Definition Definition

Feudalism

Feudalism is a type of social, economic, political and legal system (such as that in Europe in the Middle Ages) that is primarily based on agricultural production but is productive enough to support a class of artisans and merchants. 

Feudal societies were composed of two main social classes: nobles and peasants. The nobility extracted the agricultural surplus from peasants through a systemic tradition, mutual obligation, and brute force (if and when necessary).

There were social hierarchies like the three estates system which was one of the defining characteristics of the feudal realm and they are - the nobility, the clergy and the peasantry. Warriors were among the “nobility” and the “clergymen” were the religious leaders (mostly the priests leading the churches) while the “peasants” were the commoners who traded labour to earn a livelihood and pay taxes.

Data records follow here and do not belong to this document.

(** [plan_single_database_query]; [tables[0]] panics on an empty list. *)
Definition plan_single_database_query (ts : list TableRef) (r : CrossDatabaseQueryRequest)
  : Result CrossDatabaseExecutionPlan AppError :=
  match ts with
  | [] => Err (Panic "index out of bounds")
  | (qualifier, _, _) :: _ =>
      match map_get qualifier connection_map with
      | None => Err (Validation ("Unknown qualifier: " ++ qualifier))
      | Some conn_id =>
          let* query_without_qualifiers := strip_qualifiers (req_query r) in
          let sub_query := {| connection_id := conn_id; database_type := "unknown";
                              sq_query := query_without_qualifiers;
                              tables := map (fun '(_, _, t) => t) ts;
                              result_alias := "result" |} in
          Ok (plan_of r [sub_query] NoMerge)
      end
  end.

(** [extract_table_column]: a two-part [qualifier.column] has its qualifier
    looked up in [table_aliases]; a bare column gives nothing.  (The Rust
    function returns a [Result] that is never an error.) *)
Definition extract_table_column (e : Expr) (table_aliases : list (string * string))
  : option (string * string) :=
  match e with
  | CompoundIdentifier [t; c] =>
      let table := value t in
      Some (unwrap_or (map_get table table_aliases) table, value c)
  | _ => None
  end.

(** [parse_all_join_conditions]: equalities collected through [AND]. *)
Fixpoint parse_all_join_conditions (e : Expr) (table_aliases : list (string * string))
  : list JoinCondition :=
  match e with
  | BinaryOp l And r =>
      (parse_all_join_conditions l table_aliases
       ++ parse_all_join_conditions r table_aliases)%list
  | BinaryOp l Eq r =>
      match extract_table_column l table_aliases, extract_table_column r table_aliases with
      | Some (left_table, left_col), Some (right_table, right_col) =>
          [{| left_alias := left_table; left_column := left_col;
              right_alias := right_table; right_column := right_col |}]
      | _, _ => []
      end
  | _ => []
  end.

Three major concepts apart from the warrior nobility that Feudalism revolved around were - lords, vassals and fiefs. “Lords of the manors” were usually VIP landlords owning luxury houses in the Feudal realms, “vassals” were granted the temporary ownership of the estate in exchange for some favours or services, and “fiefs” were the land or property changing hands between lords and vassals.

 

Use of the Term in Sentences:

  • There is hardly a set of words or phrases that can explain Feudalism directly.
  • Feudalism was the dominant social and economic system of Europe in Medieval times.
  • Feudalism would come somewhat close to the social, economic and political system in the present-day military dictatorships.